Work item.
Using the records that appear below, write out exactly the lines from the one with "(snd (State.Snapshot (state" through the one with "txs env' = txs env ++", keeping both end lines.

Collected data
==================================================

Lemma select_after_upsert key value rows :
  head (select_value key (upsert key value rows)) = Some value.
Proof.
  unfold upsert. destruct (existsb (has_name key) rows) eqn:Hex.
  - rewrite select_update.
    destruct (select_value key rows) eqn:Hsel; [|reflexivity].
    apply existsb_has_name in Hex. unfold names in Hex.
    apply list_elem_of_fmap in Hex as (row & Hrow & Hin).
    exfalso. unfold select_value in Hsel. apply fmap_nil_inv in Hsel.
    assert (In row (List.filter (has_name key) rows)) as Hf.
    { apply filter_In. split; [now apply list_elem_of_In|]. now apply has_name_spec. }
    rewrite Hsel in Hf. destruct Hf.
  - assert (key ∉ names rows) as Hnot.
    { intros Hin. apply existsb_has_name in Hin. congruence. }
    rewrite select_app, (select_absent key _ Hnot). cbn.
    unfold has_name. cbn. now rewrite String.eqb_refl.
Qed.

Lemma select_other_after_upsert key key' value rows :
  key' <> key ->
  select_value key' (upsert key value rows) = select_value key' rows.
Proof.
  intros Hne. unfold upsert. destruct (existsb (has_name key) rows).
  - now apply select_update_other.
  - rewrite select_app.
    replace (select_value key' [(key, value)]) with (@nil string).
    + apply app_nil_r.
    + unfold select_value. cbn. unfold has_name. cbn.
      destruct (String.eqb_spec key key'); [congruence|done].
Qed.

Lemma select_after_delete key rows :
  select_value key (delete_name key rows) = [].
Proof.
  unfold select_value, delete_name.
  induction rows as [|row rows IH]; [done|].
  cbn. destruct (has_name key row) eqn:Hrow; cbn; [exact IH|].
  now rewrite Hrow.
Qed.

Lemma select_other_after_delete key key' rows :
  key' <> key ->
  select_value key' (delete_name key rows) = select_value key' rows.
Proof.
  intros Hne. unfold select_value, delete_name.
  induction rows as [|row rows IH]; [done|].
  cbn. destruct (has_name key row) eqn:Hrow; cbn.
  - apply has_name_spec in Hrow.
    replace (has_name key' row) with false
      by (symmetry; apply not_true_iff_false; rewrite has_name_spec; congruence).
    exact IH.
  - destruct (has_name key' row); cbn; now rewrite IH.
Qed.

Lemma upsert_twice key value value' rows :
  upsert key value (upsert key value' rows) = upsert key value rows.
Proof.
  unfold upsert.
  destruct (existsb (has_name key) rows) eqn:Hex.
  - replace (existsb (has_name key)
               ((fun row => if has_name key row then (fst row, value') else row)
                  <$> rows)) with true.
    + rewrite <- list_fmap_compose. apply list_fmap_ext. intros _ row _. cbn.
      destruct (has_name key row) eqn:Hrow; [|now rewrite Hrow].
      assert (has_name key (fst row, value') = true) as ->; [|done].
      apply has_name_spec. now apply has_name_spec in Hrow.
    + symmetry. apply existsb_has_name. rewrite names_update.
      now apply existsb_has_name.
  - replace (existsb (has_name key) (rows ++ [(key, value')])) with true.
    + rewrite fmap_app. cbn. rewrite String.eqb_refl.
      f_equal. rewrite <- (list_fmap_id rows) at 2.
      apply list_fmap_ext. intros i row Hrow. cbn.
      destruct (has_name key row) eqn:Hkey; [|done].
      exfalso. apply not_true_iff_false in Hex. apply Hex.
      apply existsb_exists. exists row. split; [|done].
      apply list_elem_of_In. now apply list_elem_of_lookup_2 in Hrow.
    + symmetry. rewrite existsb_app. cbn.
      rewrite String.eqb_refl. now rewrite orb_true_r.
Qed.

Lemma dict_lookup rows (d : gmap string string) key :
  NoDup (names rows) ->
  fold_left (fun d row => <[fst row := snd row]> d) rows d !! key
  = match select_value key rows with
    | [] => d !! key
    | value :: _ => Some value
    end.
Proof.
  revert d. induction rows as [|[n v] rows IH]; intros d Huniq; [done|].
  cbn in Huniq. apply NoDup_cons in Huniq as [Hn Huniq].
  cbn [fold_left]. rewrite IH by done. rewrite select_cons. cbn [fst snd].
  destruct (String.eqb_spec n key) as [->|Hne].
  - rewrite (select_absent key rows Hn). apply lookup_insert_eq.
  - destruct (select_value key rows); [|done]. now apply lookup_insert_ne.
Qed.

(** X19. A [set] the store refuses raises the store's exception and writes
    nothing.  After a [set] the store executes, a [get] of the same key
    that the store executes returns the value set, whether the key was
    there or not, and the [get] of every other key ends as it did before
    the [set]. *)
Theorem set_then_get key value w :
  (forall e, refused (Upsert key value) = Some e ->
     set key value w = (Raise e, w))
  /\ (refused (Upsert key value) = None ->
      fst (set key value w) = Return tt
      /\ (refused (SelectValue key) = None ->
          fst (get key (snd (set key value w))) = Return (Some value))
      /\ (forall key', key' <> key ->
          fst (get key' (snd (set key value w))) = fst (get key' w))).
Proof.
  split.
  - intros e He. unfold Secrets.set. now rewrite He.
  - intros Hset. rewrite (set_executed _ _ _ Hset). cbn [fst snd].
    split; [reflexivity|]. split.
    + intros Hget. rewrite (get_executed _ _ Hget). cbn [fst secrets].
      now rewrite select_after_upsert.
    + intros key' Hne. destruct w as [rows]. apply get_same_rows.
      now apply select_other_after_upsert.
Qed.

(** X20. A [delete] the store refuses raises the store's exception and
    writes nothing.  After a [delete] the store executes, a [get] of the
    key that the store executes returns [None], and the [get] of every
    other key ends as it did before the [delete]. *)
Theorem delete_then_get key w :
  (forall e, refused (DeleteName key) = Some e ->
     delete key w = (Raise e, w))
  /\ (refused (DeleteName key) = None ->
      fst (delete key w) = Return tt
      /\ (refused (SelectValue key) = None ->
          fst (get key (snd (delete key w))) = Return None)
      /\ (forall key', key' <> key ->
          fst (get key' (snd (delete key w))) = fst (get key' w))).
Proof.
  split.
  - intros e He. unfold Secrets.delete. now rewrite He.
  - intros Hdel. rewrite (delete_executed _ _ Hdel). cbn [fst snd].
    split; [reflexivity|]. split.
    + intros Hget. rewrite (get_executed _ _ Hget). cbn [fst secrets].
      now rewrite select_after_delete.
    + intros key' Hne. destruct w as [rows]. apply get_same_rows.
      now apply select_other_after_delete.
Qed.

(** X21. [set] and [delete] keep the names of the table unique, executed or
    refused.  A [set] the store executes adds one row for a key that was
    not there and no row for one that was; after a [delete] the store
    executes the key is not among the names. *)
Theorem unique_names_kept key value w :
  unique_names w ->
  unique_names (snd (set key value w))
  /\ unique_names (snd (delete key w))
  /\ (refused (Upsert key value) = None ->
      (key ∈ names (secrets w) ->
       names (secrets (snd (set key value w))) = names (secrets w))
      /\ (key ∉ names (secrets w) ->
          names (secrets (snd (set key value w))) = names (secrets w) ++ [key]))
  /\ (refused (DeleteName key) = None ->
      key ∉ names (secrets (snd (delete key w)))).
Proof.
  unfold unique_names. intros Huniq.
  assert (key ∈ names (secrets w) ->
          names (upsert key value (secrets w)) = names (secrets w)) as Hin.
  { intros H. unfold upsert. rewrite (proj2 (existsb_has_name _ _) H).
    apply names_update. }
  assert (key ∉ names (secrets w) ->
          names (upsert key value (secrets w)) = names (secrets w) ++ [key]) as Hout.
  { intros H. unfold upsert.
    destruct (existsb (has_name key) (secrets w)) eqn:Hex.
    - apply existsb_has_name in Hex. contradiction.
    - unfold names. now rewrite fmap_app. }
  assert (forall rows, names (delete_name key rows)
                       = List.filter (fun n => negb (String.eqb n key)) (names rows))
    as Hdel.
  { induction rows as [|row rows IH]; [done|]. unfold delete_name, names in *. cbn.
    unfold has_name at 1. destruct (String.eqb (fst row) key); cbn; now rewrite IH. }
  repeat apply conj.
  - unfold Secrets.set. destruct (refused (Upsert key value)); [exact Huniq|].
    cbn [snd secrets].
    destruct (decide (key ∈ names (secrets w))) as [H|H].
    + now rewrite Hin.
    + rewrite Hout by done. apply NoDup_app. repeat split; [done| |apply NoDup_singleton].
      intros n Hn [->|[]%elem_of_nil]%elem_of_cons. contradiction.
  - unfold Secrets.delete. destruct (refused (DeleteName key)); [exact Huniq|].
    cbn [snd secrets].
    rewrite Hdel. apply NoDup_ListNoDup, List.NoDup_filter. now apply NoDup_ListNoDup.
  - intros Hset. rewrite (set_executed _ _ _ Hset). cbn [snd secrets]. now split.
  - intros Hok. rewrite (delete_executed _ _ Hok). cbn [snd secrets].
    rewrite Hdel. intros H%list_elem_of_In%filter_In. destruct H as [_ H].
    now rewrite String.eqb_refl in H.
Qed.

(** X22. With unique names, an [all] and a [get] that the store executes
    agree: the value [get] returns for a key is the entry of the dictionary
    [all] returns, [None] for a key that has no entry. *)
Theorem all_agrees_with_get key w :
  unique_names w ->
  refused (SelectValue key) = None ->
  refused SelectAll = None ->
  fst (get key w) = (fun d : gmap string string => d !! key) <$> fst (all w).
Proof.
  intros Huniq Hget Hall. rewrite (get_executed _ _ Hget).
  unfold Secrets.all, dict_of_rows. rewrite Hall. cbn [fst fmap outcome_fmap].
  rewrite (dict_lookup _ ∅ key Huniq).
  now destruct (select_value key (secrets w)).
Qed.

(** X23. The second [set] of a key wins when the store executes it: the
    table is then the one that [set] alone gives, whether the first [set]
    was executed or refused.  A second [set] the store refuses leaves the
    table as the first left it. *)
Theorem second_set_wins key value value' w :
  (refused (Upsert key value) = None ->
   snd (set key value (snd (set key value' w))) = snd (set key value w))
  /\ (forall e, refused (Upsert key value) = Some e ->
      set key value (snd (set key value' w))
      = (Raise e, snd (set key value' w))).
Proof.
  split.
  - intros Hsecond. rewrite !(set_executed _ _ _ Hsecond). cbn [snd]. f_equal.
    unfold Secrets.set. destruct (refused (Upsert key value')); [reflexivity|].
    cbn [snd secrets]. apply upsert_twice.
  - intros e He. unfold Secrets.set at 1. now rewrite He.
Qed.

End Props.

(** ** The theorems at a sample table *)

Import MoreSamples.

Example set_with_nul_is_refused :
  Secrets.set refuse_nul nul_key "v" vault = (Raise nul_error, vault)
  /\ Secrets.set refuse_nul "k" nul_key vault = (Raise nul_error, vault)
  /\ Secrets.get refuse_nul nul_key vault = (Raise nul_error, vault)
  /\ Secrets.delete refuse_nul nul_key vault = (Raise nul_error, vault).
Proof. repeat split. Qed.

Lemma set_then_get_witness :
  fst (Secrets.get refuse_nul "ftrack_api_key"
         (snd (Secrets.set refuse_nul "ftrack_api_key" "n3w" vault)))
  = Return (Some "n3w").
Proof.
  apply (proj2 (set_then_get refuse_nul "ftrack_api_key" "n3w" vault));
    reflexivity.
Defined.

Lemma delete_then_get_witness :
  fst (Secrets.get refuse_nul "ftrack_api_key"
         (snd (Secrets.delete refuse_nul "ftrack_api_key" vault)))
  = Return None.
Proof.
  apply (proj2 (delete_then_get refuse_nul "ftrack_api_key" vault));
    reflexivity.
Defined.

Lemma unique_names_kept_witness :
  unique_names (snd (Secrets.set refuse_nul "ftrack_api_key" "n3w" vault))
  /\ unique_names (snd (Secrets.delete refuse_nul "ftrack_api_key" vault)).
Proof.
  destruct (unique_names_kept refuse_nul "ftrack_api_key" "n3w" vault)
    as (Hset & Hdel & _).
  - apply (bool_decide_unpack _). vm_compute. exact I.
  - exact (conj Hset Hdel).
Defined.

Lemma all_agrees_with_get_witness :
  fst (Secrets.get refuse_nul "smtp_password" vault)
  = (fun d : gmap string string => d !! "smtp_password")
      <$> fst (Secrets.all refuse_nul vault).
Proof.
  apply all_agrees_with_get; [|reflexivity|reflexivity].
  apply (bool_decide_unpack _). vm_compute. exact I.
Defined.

==================================================

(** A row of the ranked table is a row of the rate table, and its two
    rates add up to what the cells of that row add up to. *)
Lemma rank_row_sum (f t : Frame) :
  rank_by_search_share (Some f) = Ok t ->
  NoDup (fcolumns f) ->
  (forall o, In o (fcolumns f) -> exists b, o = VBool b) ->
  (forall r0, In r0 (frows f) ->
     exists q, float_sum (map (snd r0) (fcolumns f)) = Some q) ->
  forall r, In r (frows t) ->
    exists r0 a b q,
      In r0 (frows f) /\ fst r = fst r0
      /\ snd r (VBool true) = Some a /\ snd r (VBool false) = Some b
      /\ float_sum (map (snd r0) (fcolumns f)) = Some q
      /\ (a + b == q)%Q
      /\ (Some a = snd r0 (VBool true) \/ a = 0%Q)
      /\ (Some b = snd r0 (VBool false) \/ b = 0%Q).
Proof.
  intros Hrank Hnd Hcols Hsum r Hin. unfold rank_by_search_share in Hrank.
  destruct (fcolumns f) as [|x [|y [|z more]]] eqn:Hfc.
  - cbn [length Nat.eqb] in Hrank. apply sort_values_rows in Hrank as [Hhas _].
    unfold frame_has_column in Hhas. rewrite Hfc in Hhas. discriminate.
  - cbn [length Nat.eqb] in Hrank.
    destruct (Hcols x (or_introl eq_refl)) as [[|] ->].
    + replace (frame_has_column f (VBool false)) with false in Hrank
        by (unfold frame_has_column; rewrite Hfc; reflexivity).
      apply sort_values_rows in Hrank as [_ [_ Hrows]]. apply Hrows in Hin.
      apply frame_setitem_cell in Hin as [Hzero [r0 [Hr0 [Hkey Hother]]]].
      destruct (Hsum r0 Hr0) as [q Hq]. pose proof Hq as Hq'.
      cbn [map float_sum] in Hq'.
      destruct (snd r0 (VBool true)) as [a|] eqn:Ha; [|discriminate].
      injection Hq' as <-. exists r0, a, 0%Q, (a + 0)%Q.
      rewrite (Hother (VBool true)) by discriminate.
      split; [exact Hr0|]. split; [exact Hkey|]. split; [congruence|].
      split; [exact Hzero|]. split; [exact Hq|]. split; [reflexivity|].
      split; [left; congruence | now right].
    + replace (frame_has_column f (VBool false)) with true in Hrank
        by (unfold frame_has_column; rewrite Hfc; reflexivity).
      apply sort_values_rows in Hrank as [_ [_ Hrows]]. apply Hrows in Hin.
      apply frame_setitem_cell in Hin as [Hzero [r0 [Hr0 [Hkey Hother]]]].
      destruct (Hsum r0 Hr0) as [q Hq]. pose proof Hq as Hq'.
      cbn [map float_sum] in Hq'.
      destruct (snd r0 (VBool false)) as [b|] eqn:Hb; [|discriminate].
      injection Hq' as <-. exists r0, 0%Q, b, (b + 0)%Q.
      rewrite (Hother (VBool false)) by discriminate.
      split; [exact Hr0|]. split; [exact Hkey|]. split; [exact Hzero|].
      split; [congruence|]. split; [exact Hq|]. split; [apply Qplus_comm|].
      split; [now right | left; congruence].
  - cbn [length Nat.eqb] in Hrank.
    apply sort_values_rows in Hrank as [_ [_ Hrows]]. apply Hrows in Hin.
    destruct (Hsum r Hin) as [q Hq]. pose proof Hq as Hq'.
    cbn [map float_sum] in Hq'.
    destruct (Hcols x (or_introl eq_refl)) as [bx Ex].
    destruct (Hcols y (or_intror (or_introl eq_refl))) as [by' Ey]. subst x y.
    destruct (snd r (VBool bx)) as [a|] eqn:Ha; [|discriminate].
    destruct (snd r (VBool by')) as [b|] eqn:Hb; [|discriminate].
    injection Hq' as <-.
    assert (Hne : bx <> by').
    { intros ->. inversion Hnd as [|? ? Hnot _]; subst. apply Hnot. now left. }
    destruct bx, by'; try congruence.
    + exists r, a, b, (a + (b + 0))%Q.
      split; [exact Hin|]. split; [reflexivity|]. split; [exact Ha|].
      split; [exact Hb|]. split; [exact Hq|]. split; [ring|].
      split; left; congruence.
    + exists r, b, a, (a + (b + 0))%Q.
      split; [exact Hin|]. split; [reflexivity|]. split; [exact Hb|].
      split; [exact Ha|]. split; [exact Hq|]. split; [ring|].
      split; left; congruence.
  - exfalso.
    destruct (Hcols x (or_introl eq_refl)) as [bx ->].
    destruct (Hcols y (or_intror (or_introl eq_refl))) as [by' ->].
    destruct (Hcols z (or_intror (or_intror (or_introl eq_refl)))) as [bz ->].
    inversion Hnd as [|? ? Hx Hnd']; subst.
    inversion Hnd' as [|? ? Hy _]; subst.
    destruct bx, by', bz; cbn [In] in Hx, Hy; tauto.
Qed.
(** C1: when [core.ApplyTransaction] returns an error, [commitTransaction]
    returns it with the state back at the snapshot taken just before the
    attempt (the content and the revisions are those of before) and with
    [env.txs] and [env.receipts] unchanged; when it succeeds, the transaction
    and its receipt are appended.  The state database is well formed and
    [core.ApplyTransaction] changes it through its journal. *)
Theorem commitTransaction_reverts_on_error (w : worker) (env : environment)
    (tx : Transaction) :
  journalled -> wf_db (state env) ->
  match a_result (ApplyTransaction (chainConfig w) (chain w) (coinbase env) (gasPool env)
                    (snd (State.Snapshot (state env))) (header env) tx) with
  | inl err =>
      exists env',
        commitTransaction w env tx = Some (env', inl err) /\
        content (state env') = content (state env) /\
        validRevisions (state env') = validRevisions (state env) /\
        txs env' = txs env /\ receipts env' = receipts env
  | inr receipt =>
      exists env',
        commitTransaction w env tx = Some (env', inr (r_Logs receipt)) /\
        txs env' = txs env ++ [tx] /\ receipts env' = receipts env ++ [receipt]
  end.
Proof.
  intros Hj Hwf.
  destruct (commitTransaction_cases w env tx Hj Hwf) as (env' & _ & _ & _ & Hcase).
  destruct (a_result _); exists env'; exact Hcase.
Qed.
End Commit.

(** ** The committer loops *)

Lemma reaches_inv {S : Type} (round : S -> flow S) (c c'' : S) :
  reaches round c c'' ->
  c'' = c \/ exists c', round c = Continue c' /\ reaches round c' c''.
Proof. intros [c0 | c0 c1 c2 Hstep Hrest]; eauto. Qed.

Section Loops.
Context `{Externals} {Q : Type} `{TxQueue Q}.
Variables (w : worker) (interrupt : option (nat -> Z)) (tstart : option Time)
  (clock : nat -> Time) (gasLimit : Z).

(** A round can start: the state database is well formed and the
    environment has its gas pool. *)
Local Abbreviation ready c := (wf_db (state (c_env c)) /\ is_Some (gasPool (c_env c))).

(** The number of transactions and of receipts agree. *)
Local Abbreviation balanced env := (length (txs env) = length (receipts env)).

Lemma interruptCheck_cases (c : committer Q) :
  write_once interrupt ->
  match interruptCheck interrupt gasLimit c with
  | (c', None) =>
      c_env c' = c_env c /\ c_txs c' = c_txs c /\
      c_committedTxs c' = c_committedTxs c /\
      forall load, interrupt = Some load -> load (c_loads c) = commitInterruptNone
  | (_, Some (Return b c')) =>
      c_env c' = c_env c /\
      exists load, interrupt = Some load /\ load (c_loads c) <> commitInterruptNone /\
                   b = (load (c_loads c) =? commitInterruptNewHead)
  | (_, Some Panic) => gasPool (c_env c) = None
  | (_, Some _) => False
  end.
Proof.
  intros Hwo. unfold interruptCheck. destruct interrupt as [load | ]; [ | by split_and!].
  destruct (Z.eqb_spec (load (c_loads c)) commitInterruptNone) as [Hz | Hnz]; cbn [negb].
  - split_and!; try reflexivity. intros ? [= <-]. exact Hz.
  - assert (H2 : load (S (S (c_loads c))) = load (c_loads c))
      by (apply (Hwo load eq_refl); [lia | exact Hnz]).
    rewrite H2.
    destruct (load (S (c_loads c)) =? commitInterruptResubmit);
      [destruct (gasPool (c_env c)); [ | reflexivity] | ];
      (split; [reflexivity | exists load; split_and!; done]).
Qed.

==================================================

Response to the task.
                    (snd (State.Snapshot (state env))) (header env) tx) with
  | inl err =>
      exists env',
        commitTransaction w env tx = Some (env', inl err) /\
        content (state env') = content (state env) /\
        validRevisions (state env') = validRevisions (state env) /\
        txs env' = txs env /\ receipts env' = receipts env
  | inr receipt =>
      exists env',
        commitTransaction w env tx = Some (env', inr (r_Logs receipt)) /\
        txs env' = txs env ++ [tx] /\ receipts env' = receipts env ++ [receipt]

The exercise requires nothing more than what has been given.